Ali Javey, Berkeley Lab’s lead principal investigator in the Electronic Materials program, said the 1nm transistor he and his team created is the smallest ever devised. Using conventional materials, most semiconductor specialists believe the 5nm transistor is about as small as you can go before electronic leakage makes it impractical to operate silicon devices. The 5nm node isn’t expected to be commercially viable until at least 2020, and that assumes the remaining challenges for this technology can be solved. But according to Javey, by using different materials they’ve been able to demosntrate that “there is a lot more room to shrink our electronics.”

 

Molybdenum disulfide channel and 1-nanometer carbon nanotube gate. (Credit: Sujay Desai/UC Berkeley)

 

In a nutshell, the Berkeley team employed molybdenum disulfide (MoS2) plus carbon nanotubes to create the transistor.
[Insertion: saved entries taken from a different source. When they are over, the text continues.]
(* ===== verification/TcpRuns.v ===== *)
(** * TcpRuns: a stream delivers what was sent, in order

    What holds of a TCP transport whatever its handles send and however the
    operating system splits the bytes. *)
From Stdlib Require Import Strings.Byte.
From S2P Require Import Prelude Protocol Transport Link LinkRuns Tcp.

(** What the model relies on of the sockets: [written] is what was put into the
    stream of a slot, [taken] what was got out of it; [write] takes a prefix,
    [read] fills at most its buffer. *)
Class SocketLaws (Env : Type) `{!Sockets Env} := mkSocketLaws {
  written : Env -> nat -> list byte;
  taken : Env -> nat -> list byte;
  sock_write_ok : forall i b e n e', sock_write i b e = (Ok n, e') ->
    0 <= n <= len b /\ taken e' = taken e /\
    forall j, written e' j = if decide (j = i) then written e j ++ take (Z.to_nat n) b else written e j;
  sock_write_err : forall i b e x e', sock_write i b e = (Err x, e') -> written e' = written e /\ taken e' = taken e;
  sock_read_ok : forall i n e b e', sock_read i n e = (Ok b, e') ->
    len b <= n /\ written e' = written e /\
    forall j, taken e' j = if decide (j = i) then taken e j ++ b else taken e j;
  sock_read_err : forall i n e x e', sock_read i n e = (Err x, e') -> written e' = written e /\ taken e' = taken e;
  sock_now_same : forall e, written (sock_now e).2 = written e /\ taken (sock_now e).2 = taken e;
  sock_others_same : forall e, written (sock_others e) = written e /\ taken (sock_others e) = taken e;
  sock_parcels_wf : forall e, Forall Parcel_wf (sock_parcels e);
}.

(** ** Frames *)

Definition frame (p : Parcel) : list byte := to_le_bytes 8 (len (parcel_layout p)) ++ parcel_layout p.
Definition frames (ps : list Parcel) : list byte := ps ≫= frame.

Lemma frames_app a b : frames (a ++ b) = frames a ++ frames b.
Proof. apply bind_app. Qed.
Lemma len_frame p : len (frame p) = 8 + len (parcel_layout p).
Proof. unfold frame. by rewrite len_app, len_to_le_bytes. Qed.

(** A complete frame at the start of the buffer is taken off it. *)
Lemma next_frame_frame l p rest :
  limits_small l -> sendable l p -> next_frame l (frame p ++ rest) = Ok (Some (p, rest)).
Proof.
  intros Hl Hp. pose proof (sendable_encodable l p Hl Hp) as (_ & _ & Hlen). destruct Hp as (Hfit & Hwf).
  pose proof (len_parcel_layout p) as Hlay. pose proof (len_nonneg (parcel_layout p)).
  assert (H8 : length (to_le_bytes 8 (len (parcel_layout p))) = 8%nat) by apply length_to_le_bytes.
  unfold next_frame, frame. rewrite <-!app_assoc. rewrite !len_app, len_to_le_bytes. change (Z.of_nat 8) with 8.
  unfold LENGTH_BYTES. pose proof (len_nonneg rest). rewrite (proj2 (Z.ltb_ge _ _)) by lia.
  rewrite take_app_length' by done. rewrite from_to_le_bytes by (change (256 ^ Z.of_nat 8) with (2 ^ 64); zunfold; lia).
  pose proof Hfit as (_ & _ & Hframe & _). rewrite <-Hlay in Hframe.
  rewrite (proj2 (Z.ltb_ge _ _)) by lia. unfold checked_add. destruct Hl as (Hl & Hbig & Hseg).
  assert (0 <= max_inflight_bytes_per_peer l) by (pose proof (limits_fit_reserved l Hl); destruct Hl as (_ & _ & _ & ? & _); lia).
  rewrite (proj2 (Z.leb_le _ _)) by (zunfold; lia). cbn [ok_or mbind result_bind].
  rewrite (proj2 (Z.ltb_ge _ _)) by lia.
  replace (Z.to_nat (8 + len (parcel_layout p))) with (8 + length (parcel_layout p))%nat by (unfold len; lia).
  replace (slice 8 (8 + length (parcel_layout p)) _) with (parcel_layout p).
  2: { unfold slice. rewrite drop_app_length' by done. replace (8 + length (parcel_layout p) - 8)%nat with (length (parcel_layout p)) by lia.
       by rewrite take_app_length. }
  replace (drop _ _) with rest.
  2: { rewrite app_assoc. rewrite drop_app_length'; [done|]. rewrite length_app, H8. lia. }
  rewrite <-(app_nil_r (parcel_layout p)) at 1. destruct Hl as (Hok & _).
  rewrite decode_parcel_layout; rewrite ?app_nil_r; try done.
  - unfold limits_ok. by rewrite Hok.
  - destruct Hfit as (Hs1 & _). lia.
Qed.

(** What [next_frame] takes off the buffer is a frame. *)
Lemma next_frame_some l buffer p rest :
  next_frame l buffer = Ok (Some (p, rest)) ->
  buffer = frame p ++ rest /\ encodable p /\ parcel_fits p l.
Proof.
  unfold next_frame, LENGTH_BYTES. destruct (len buffer <? 8) eqn:E8; [done|]. zbool.
  set (n := from_le_bytes (take 8 buffer)). destruct (max_frame_bytes l <? n) eqn:En; [done|]. zbool.
  assert (Hlen8 : length (take 8 buffer) = 8%nat) by (rewrite length_take; unfold len in E8; lia).
  pose proof (from_le_bytes_range (take 8 buffer)) as Hn. fold n in Hn. unfold checked_add.
  destruct (8 + n <=? usize_max) eqn:Eu; [|done]. cbn [ok_or mbind result_bind].
  destruct (len buffer <? 8 + n) eqn:Et; [done|]. zbool.
  destruct (decode_parcel _ l) as [q|] eqn:Ed; [|done]. cbn [map_err mbind result_bind]. intros [= -> <-].
  apply decode_parcel_inv in Ed as (Hwf & Hok & Hfit & H32 & Hlay).
  assert (Hsl : length (parcel_layout p) = Z.to_nat n).
  { rewrite <-Hlay. unfold slice. rewrite length_take, length_drop. unfold len in Et. lia. }
  split_and!; [| |done].
  - unfold frame. unfold len. rewrite Hsl, Z2Nat.id by lia. fold n.
    rewrite <-(take_drop 8 buffer) at 1. rewrite <-app_assoc. f_equal.
    + symmetry. by apply to_from_le_bytes'.
    + rewrite <-Hlay. unfold slice. replace (Z.to_nat (8 + n) - 8)%nat with (Z.to_nat n) by lia.
      rewrite <-(take_drop (Z.to_nat n) (drop 8 buffer)) at 1. f_equal. rewrite drop_drop. f_equal. lia.
  - split_and!; [done..|]. destruct Hfit as (_ & _ & _ & Hu). by rewrite len_parcel_layout.
Qed.

(** Streams of frames are read back one way. *)
Lemma frame_prefix p q a b : encodable p -> encodable q -> frame p ++ a = frame q ++ b -> p = q /\ a = b.
Proof.
  intros Hp Hq Heq. unfold frame in Heq. rewrite <-!app_assoc in Heq.
  apply app_inj_1 in Heq as [Hlen Heq]; [|by rewrite !length_to_le_bytes].
  assert (Hl : len (parcel_layout p) = len (parcel_layout q)).
  { destruct Hp as (_ & _ & Hp), Hq as (_ & _ & Hq). pose proof (len_nonneg (parcel_layout p)). pose proof (len_nonneg (parcel_layout q)).
    rewrite <-(from_to_le_bytes 8 (len (parcel_layout p))), <-(from_to_le_bytes 8 (len (parcel_layout q))); [by rewrite Hlen|..];
      change (256 ^ Z.of_nat 8) with (2 ^ 64); zunfold; lia. }
  apply app_inj_1 in Heq as [Hlay ->]; [|unfold len in Hl; lia]. split; [by apply parcel_layout_inj|done].
Qed.
Lemma frames_prefix ps qs a b :
  Forall encodable ps -> Forall encodable qs -> frames ps ++ a = frames qs ++ b ->
  ps `prefix_of` qs \/ qs `prefix_of` ps.
Proof.
  revert qs. induction ps as [|p ps IH]; intros [|q qs] Hps Hqs Heq; [left; apply prefix_nil..|right; apply prefix_nil|].
  apply Forall_cons in Hps as [Hp Hps]. apply Forall_cons in Hqs as [Hq Hqs].
  unfold frames in Heq. cbn [mbind list_bind] in Heq. rewrite <-!app_assoc in Heq.
  apply frame_prefix in Heq as [-> Heq]; [|done..]. destruct (IH qs Hps Hqs Heq) as [Hpre|Hpre]; [left|right]; by apply prefix_cons.
Qed.

Section Runs.
Context {Env : Type} `{!Sockets Env} `{!SocketLaws Env}.
Abbreviation TcpDriver := (Driver (TcpLink Env)).
Abbreviation DM := (M TcpDriver TransportError).
Implicit Types (d : TcpDriver) (H R : nat -> list Parcel).

(** ** What holds of a stream *)

Definition writes_at (i : nat) (k : TcpLink Env) : list WriteFrame :=
  match streams k !! i with Some (Some x) => writes x | _ => [] end.
Definition frame_permit (p : nat) (c : Channel) (f : WriteFrame) : SendPermit :=
  mkSendPermit p c (frame_reserved f) (frame_ticket f).
Definition tcp_held (k : TcpLink Env) (p : nat) (c : Channel) : list SendPermit :=
  frame_permit p c <$> writes_at (slot p c) k.
Abbreviation Accounts := (accounts tcp_held).

(** The first frame may be written in part. *)
Definition begun (w : list WriteFrame) : list byte :=
  match w with [] => [] | f :: _ => take (Z.to_nat (frame_offset f)) (frame_bytes f) end.
Definition writes_ok (w : list WriteFrame) : Prop :=
  match w with
  | [] => True
  | f :: w => 0 <= frame_offset f < len (frame_bytes f) /\ Forall (fun f => frame_offset f = 0) w
  end.

(** [h]: the parcels accepted for the stream; [r]: those it delivered; [q]: those
    still in the channel; [w] and [t]: the bytes written and taken. *)
Record stream_ok (l : ProtocolLimits) (h r : list Parcel) (q : list Submission) (w t : list byte) (x : StreamIo) : Prop := {
  so_sendable : Forall (sendable l) h;
  so_sent : exists done pending, h = done ++ pending ++ (sub_parcel <$> q) /\
    frame_bytes <$> writes x = frame <$> pending /\ w = frames done ++ begun (writes x);
  so_writes : writes_ok (writes x);
  so_encodable : Forall encodable r;
  so_read : t = frames r ++ read x;
  so_retained : len (read x) <= max_frame_bytes l + 8;
}.

Record tcp_inv H R d : Prop := {
  ti_accounts : Accounts d;
  ti_streams : length (streams (link d)) = (length (members d) * 3)%nat;
  ti_local : forall p c, (p < length (members d))%nat -> Z.of_nat p = d_local d -> streams (link d) !! slot p c = Some None;
  ti_stream : forall p c, (p < length (members d))%nat -> Z.of_nat p <> d_local d ->
    exists x, streams (link d) !! slot p c = Some (Some x) /\
      stream_ok (d_limits d) (H (slot p c)) (R (slot p c)) (queue_at (slot p c) d)
        (written (sockets (link d)) (slot p c)) (taken (sockets (link d)) (slot p c)) x;
}.

(** After a failure: what got out is still a prefix of what went in. *)
Record tcp_broken H R d : Prop := {
  tb_accounts : Accounts d;
  tb_streams : length (streams (link d)) = (length (members d) * 3)%nat;
  tb_local : forall p c, (p < length (members d))%nat -> Z.of_nat p = d_local d -> streams (link d) !! slot p c = Some None;
  tb_stream : forall p c, (p < length (members d))%nat -> Z.of_nat p <> d_local d ->
    (exists x, streams (link d) !! slot p c = Some (Some x)) /\
    Forall (sendable (d_limits d)) (H (slot p c)) /\ Forall encodable (R (slot p c)) /\
    written (sockets (link d)) (slot p c) `prefix_of` frames (H (slot p c)) /\
    frames (R (slot p c)) `prefix_of` taken (sockets (link d)) (slot p c);
}.

Lemma begun_prefix w : begun w `prefix_of` concat (frame_bytes <$> w).
Proof. destruct w as [|f w]; [done|]. cbn. apply prefix_app_r. exists (drop (Z.to_nat (frame_offset f)) (frame_bytes f)). by rewrite take_drop. Qed.
Lemma frames_concat ps : frames ps = concat (frame <$> ps).
Proof. induction ps as [|p ps IH]; [done|]. unfold frames in *. cbn. by rewrite IH. Qed.

Lemma stream_ok_prefix l h r q w t x :
  stream_ok l h r q w t x ->
  Forall (sendable l) h /\ Forall encodable r /\ w `prefix_of` frames h /\ frames r `prefix_of` t.
Proof.
  intros [Hs (done & pending & -> & Hf & ->) _ He -> _]. split_and!; [done|done| |by eexists].
  rewrite frames_app. apply prefix_app. rewrite frames_app. apply prefix_app_r.
  rewrite frames_concat, <-Hf. apply begun_prefix.
Qed.
Lemma inv_broken H R d : tcp_inv H R d -> tcp_broken H R d.
Proof.
  intros [Ha Hlen Hl Hs]. split; try done. intros p c Hp Hne. destruct (Hs p c Hp Hne) as (x & Hx & Hok).
  split; [by exists x|]. exact (stream_ok_prefix _ _ _ _ _ _ _ Hok).
Qed.

(** A step that changes the stream of [p] and [c] only. *)
Lemma inv_move H R H' R' d d' p c x :
  tcp_inv H R d -> (p < length (members d))%nat -> Z.of_nat p <> d_local d ->
  Accounts d' -> members d' = members d -> d_local d' = d_local d -> d_limits d' = d_limits d ->
  streams (link d') = <[slot p c := Some x]> (streams (link d)) ->
  (forall i, i <> slot p c -> queue_at i d' = queue_at i d /\ H' i = H i /\ R' i = R i /\
     written (sockets (link d')) i = written (sockets (link d)) i /\ taken (sockets (link d')) i = taken (sockets (link d)) i) ->
  stream_ok (d_limits d) (H' (slot p c)) (R' (slot p c)) (queue_at (slot p c) d')
    (written (sockets (link d')) (slot p c)) (taken (sockets (link d')) (slot p c)) x ->
  tcp_inv H' R' d'.
Proof.
  intros [Ha Hlen Hl Hs] Hp Hne Ha' Em El Elim Es Hi Hx. pose proof (slot_lt p c _ Hp) as Hlt.
  split; rewrite ?Em, ?El, ?Elim, ?Es; [done|by rewrite length_insert| |].
  - intros p' c' Hp' Hl'. rewrite list_lookup_insert_ne; [by apply Hl|]. intros [-> ->]%slot_inj. done.
  - intros p' c' Hp' Hne'. destruct (decide (slot p c = slot p' c')) as [<-|Hd].
    + exists x. split; [apply list_lookup_insert_eq; by rewrite Hlen|done].
    + rewrite list_lookup_insert_ne by done. destruct (Hi (slot p' c')) as (-> & -> & -> & -> & ->); [done|]. by apply Hs.
Qed.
The MoS2formed the bilayer gate, while a single-walled carbon nanotube served as the gate’s electrode. Due to different quantum mechanical properties than silicon, MoS2 is able to keep electrons flowing through smaller gates without them leaking out via tunneling. The researchers said they were able to observe excellent switching characteristics as well, with an on/off current ratio on the order of 106.

Currently, MoS2is mostly widely as an engine lubricant, but because it has excellent electronic and optical properties, it is thought to have a budding future in devices like lasers, solar cells, LED, and now, perhaps transistors.  The work is still in the proof-of-concept stage. Someone still needs to figure out how these transistors can be mass produced at a reasonable cost in a commercial fab.

“But this work is important to show that we are no longer limited to a 5-nanometer gate for our transistors,” said Javey. “Moore’s Law can continue a while longer by proper engineering of the semiconductor material and device architecture.”